■ **ASSIGNMENT**
For each line below, return an exact copy.

= = = = =

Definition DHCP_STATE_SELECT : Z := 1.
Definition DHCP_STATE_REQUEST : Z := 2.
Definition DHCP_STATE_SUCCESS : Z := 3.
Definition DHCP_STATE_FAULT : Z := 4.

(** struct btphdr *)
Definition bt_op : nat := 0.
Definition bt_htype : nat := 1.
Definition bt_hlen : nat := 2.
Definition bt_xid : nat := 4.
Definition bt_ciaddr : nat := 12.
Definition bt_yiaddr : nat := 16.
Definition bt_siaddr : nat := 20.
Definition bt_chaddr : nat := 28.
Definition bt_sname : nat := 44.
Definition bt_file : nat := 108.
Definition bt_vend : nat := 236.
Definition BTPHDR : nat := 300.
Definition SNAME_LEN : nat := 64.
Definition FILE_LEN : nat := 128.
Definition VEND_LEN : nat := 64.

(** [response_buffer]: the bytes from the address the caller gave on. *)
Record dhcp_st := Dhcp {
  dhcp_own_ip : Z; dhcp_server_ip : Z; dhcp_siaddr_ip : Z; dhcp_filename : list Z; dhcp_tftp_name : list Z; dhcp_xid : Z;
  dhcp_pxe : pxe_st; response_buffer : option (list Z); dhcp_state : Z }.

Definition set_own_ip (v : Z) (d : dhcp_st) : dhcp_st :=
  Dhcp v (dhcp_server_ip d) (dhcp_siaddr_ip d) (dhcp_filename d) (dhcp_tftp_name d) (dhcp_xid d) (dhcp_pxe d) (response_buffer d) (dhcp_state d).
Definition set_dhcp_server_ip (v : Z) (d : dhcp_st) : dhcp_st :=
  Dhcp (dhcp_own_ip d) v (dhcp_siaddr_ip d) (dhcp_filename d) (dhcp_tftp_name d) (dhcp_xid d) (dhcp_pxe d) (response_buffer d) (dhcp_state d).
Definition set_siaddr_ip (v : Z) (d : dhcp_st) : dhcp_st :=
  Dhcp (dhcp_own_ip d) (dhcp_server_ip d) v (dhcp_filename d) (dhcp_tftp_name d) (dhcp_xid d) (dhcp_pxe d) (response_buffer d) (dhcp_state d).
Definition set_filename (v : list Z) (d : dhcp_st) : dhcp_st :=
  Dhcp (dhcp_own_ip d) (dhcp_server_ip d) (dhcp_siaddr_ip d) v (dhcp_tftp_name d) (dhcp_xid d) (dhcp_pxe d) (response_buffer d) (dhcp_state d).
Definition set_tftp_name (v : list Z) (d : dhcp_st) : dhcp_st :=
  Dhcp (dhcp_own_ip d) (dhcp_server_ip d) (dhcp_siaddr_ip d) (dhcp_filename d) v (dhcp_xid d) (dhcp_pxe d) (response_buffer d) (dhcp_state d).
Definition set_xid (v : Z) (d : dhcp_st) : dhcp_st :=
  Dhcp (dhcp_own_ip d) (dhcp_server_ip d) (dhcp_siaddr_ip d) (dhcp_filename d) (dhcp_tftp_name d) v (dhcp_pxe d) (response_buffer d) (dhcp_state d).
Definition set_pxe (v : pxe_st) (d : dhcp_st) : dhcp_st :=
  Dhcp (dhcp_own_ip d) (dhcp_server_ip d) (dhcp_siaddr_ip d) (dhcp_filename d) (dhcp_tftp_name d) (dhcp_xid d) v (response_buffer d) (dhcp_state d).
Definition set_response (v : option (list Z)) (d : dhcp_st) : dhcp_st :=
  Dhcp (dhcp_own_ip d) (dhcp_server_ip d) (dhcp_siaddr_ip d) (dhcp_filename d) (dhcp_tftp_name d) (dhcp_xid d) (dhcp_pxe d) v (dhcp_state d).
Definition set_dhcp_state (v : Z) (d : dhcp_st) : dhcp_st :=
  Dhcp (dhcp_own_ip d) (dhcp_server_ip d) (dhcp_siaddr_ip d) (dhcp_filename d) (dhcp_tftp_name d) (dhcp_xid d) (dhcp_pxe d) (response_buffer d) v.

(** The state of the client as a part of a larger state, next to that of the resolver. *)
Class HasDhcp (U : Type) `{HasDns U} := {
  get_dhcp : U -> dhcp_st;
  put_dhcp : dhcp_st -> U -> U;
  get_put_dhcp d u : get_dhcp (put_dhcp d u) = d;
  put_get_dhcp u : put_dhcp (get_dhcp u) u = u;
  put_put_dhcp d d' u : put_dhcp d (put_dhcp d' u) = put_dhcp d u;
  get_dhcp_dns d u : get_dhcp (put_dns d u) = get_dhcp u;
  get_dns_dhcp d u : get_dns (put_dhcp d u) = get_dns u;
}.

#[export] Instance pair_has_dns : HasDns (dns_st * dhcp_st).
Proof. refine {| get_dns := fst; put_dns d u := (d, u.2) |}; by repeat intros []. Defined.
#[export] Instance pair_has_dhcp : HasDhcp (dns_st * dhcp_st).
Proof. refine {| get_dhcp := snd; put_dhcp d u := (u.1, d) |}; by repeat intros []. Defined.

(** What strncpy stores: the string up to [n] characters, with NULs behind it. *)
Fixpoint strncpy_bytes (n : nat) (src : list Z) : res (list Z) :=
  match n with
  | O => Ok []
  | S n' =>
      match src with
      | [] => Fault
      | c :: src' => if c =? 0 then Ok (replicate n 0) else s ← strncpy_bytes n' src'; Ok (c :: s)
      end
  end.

= = = = =

■ **EXERCISE ANSWER**
Definition DHCP_STATE_SELECT : Z := 1.
Definition DHCP_STATE_REQUEST : Z := 2.
Definition DHCP_STATE_SUCCESS : Z := 3.
Definition DHCP_STATE_FAULT : Z := 4.

(** struct btphdr *)
Definition bt_op : nat := 0.
Definition bt_htype : nat := 1.
Definition bt_hlen : nat := 2.
Definition bt_xid : nat := 4.
Definition bt_ciaddr : nat := 12.
Definition bt_yiaddr : nat := 16.
Definition bt_siaddr : nat := 20.
Definition bt_chaddr : nat := 28.
Definition bt_sname : nat := 44.
Definition bt_file : nat := 108.
Definition bt_vend : nat := 236.
Definition BTPHDR : nat := 300.
Definition SNAME_LEN : nat := 64.
Definition FILE_LEN : nat := 128.
Definition VEND_LEN : nat := 64.

(** [response_buffer]: the bytes from the address the caller gave on. *)
Record dhcp_st := Dhcp {
  dhcp_own_ip : Z; dhcp_server_ip : Z; dhcp_siaddr_ip : Z; dhcp_filename : list Z; dhcp_tftp_name : list Z; dhcp_xid : Z;
  dhcp_pxe : pxe_st; response_buffer : option (list Z); dhcp_state : Z }.

Definition set_own_ip (v : Z) (d : dhcp_st) : dhcp_st :=
  Dhcp v (dhcp_server_ip d) (dhcp_siaddr_ip d) (dhcp_filename d) (dhcp_tftp_name d) (dhcp_xid d) (dhcp_pxe d) (response_buffer d) (dhcp_state d).
Definition set_dhcp_server_ip (v : Z) (d : dhcp_st) : dhcp_st :=
  Dhcp (dhcp_own_ip d) v (dhcp_siaddr_ip d) (dhcp_filename d) (dhcp_tftp_name d) (dhcp_xid d) (dhcp_pxe d) (response_buffer d) (dhcp_state d).
Definition set_siaddr_ip (v : Z) (d : dhcp_st) : dhcp_st :=
  Dhcp (dhcp_own_ip d) (dhcp_server_ip d) v (dhcp_filename d) (dhcp_tftp_name d) (dhcp_xid d) (dhcp_pxe d) (response_buffer d) (dhcp_state d).
Definition set_filename (v : list Z) (d : dhcp_st) : dhcp_st :=
  Dhcp (dhcp_own_ip d) (dhcp_server_ip d) (dhcp_siaddr_ip d) v (dhcp_tftp_name d) (dhcp_xid d) (dhcp_pxe d) (response_buffer d) (dhcp_state d).
Definition set_tftp_name (v : list Z) (d : dhcp_st) : dhcp_st :=
  Dhcp (dhcp_own_ip d) (dhcp_server_ip d) (dhcp_siaddr_ip d) (dhcp_filename d) v (dhcp_xid d) (dhcp_pxe d) (response_buffer d) (dhcp_state d).
Definition set_xid (v : Z) (d : dhcp_st) : dhcp_st :=
  Dhcp (dhcp_own_ip d) (dhcp_server_ip d) (dhcp_siaddr_ip d) (dhcp_filename d) (dhcp_tftp_name d) v (dhcp_pxe d) (response_buffer d) (dhcp_state d).
Definition set_pxe (v : pxe_st) (d : dhcp_st) : dhcp_st :=
  Dhcp (dhcp_own_ip d) (dhcp_server_ip d) (dhcp_siaddr_ip d) (dhcp_filename d) (dhcp_tftp_name d) (dhcp_xid d) v (response_buffer d) (dhcp_state d).
Definition set_response (v : option (list Z)) (d : dhcp_st) : dhcp_st :=
  Dhcp (dhcp_own_ip d) (dhcp_server_ip d) (dhcp_siaddr_ip d) (dhcp_filename d) (dhcp_tftp_name d) (dhcp_xid d) (dhcp_pxe d) v (dhcp_state d).
Definition set_dhcp_state (v : Z) (d : dhcp_st) : dhcp_st :=
  Dhcp (dhcp_own_ip d) (dhcp_server_ip d) (dhcp_siaddr_ip d) (dhcp_filename d) (dhcp_tftp_name d) (dhcp_xid d) (dhcp_pxe d) (response_buffer d) v.

(** The state of the client as a part of a larger state, next to that of the resolver. *)
Class HasDhcp (U : Type) `{HasDns U} := {
  get_dhcp : U -> dhcp_st;
  put_dhcp : dhcp_st -> U -> U;
  get_put_dhcp d u : get_dhcp (put_dhcp d u) = d;
  put_get_dhcp u : put_dhcp (get_dhcp u) u = u;
  put_put_dhcp d d' u : put_dhcp d (put_dhcp d' u) = put_dhcp d u;
  get_dhcp_dns d u : get_dhcp (put_dns d u) = get_dhcp u;
  get_dns_dhcp d u : get_dns (put_dhcp d u) = get_dns u;
}.

#[export] Instance pair_has_dns : HasDns (dns_st * dhcp_st).
Proof. refine {| get_dns := fst; put_dns d u := (d, u.2) |}; by repeat intros []. Defined.
#[export] Instance pair_has_dhcp : HasDhcp (dns_st * dhcp_st).
Proof. refine {| get_dhcp := snd; put_dhcp d u := (u.1, d) |}; by repeat intros []. Defined.

(** What strncpy stores: the string up to [n] characters, with NULs behind it. *)
Fixpoint strncpy_bytes (n : nat) (src : list Z) : res (list Z) :=
  match n with
  | O => Ok []
  | S n' =>
      match src with
      | [] => Fault
      | c :: src' => if c =? 0 then Ok (replicate n 0) else s ← strncpy_bytes n' src'; Ok (c :: s)
      end
  end.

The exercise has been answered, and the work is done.